If I may guess (let me know how close I am), the perspective value is useful if you are going to call matrixTransform(matrix) and will pass >a matrix that is based on some perspective?

So, for example, if I have a CSS 3D nested DOM hierarchy, where each element in the hierarchy has CSS transform, and the root node has CSS >perspective:1000px, and the root node has only a 2d transform (for example the root node is the body with only width and height applied, it is >drawn in screen CSS pixels, and has perspective applied to it) then if I want to transform a point from the screen coordinates (body client >coordinates) to some point in a nested element inside the 3D space, then would I first multiply the matrices from the nested element up to the >root, then set w on my DOMPoint to 1000, and finally call point.matrixTransform(matrix) where matrix is the nested element's world >matrix that I just calculated?

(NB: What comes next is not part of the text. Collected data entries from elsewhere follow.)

(** [openVgm].  [size] is an [int] that is at least [sizeof(VgmHeader)] when
    it is compared with [eofOffset], so converting [size - 4] to unsigned
    changes nothing.  The two sums that involve a header field are unsigned
    32-bit sums. *)
Definition openVgm (vgmdata : list byte) (s0 : VgmFile) : bool * VgmFile :=
  let size := Z.of_nat (length vgmdata) in
  let s := close s0 in
  if size <? sizeof_VgmHeader then (false, s)
  else
    let h := read_VgmHeader vgmdata in
    let s1 :=
      {| m_header := Some h; m_nsfHeader := m_nsfHeader s;
         m_rawData := vgmdata; m_size := size;
         m_dataImage := vgmdata; m_dataPtr := 0;
         m_rate := m_rate s; m_headerSize := m_headerSize s;
         m_vgmDataOffset := m_vgmDataOffset s;
         m_loopOffset := m_loopOffset s; m_loops := m_loops s;
         m_samplesPlayed := m_samplesPlayed s;
         m_waitSamples := m_waitSamples s; m_duration := m_duration s;
         m_writeScaler := m_writeScaler s;
         m_writeCounter := m_writeCounter s;
         m_sampleSum := m_sampleSum s;
         m_sampleSumValid := m_sampleSumValid s;
         m_msxChip := m_msxChip s; m_nesChip := m_nesChip s |} in
    if negb (ident h =? 0x206D6756) then (false, s1)
    else if negb (eofOffset h =? size - 4) then (false, s1)
    else
      let dataOffset :=
        if (0x00000150 <=? version h) && negb (vgmDataOffset h =? 0)
        then wrap32 (vgmDataOffset h + 0x34) else 0x40 in
      (true,
       {| m_header := Some h; m_nsfHeader := m_nsfHeader s;
          m_rawData := vgmdata; m_size := size;
          m_dataImage := vgmdata; m_dataPtr := 0 + dataOffset;
          m_rate := if rate h =? 0 then 50 else rate h;
          m_headerSize := if 0x00000161 <=? version h then 128 else 64;
          m_vgmDataOffset := dataOffset;
          m_loopOffset :=
            if negb (loopOffset h =? 0) then wrap32 (0x1C + loopOffset h)
            else 0;
          m_loops := if negb (loopOffset h =? 0) then 2 else 1;
          m_samplesPlayed := 0;
          m_waitSamples := 0;
          m_duration := m_duration s;
          m_writeScaler := m_writeScaler s;
          m_writeCounter := 0;
          m_sampleSum := 0;
          m_sampleSumValid := false;
          m_msxChip :=
            if negb (ay8910Clock h =? 0)
            then Some [PsgNew (ay8910Type h) (ay8910Flags h);
                       PsgSetFrequency (ay8910Clock h)]
            else m_msxChip s;
          m_nesChip :=
            if negb (ay8910Clock h =? 0) then m_nesChip s
            else if negb (nesApuClock h =? 0) then Some [NesNew]
            else m_nesChip s |}).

It would be nice if the geometry-interfaces could link to appropriate articles on how to use the interfaces (not just describe how they are >implemented). Is that something that would be fine to add to the specs?

Maybe I just don't have enough theory background, but I think it would be great to link to relevant articles from the specs.

So far I have a function that I wrote which traverses from a (grandchild)child node somewhere in the DOM "scene graph" up to the root,

function multiply(target) {
   let result = new DOMMatrix;

   while (target && !(target instanceof Scene)) {
       const m = target._calculateMatrix()
       result.preMultiplySelf(m)
       target = target.parent
   }

   return result
}

The Scene instance is just a non-transformed HTMLElement that has perspective:800px applied to it, and all nodes inside the Scene >(including Scene) have transform-style: preserve-3d.

What I am trying to do is map a click event on the screen to a point on the an element that was clicked (clientX and clientY don't work, those >are screen pixel coordinates, not coordinates relative to the clicked element which may be transformed to anywhere in 3D space).

So I thought I could do something like the following where node is a reference to an HTMLElement somewhere inside the "scene graph":

// traverse from nested node to root node and multiply on the way
const matrix = multiply(node)

DOMPoint(clickX, clickY, 0, 800)

Is this how to do it?

I'm implementing DOMPoint.matrixTranform at the moment so that I can try this idea out >(https://github.com/trusktr/geometry-interfaces/blob/master/src/DOMPoint.js). If you have any feedback on that, I would be glad to hear it.

From @zcorpan

Dirk, Rik, can you help with this?

I wouldn't mind the spec having an introductory section or relevant links, or both.

fuchsia commented 6 years ago

Calling w "the perspective" is very confusing, though. As far as I can see, w is just a regular coordinate in ℝ4 and DOMPoints are just four-component vectors (I could store RGBA values in them, if I wanted). And they should be labelled as such - something like:

The x, y, z and w coordinates represent an arbitrary point in a four-dimensional space. By convention, they are treated as a homogeneous representation of points in ℙℝ3 with the Euclidean space embedded at w=1, and the x, y and z coordinates giving the normal three-dimensional position.

AKA It's awfully convenient to do 3D maths in 4D with the fourth coordinate set to 1.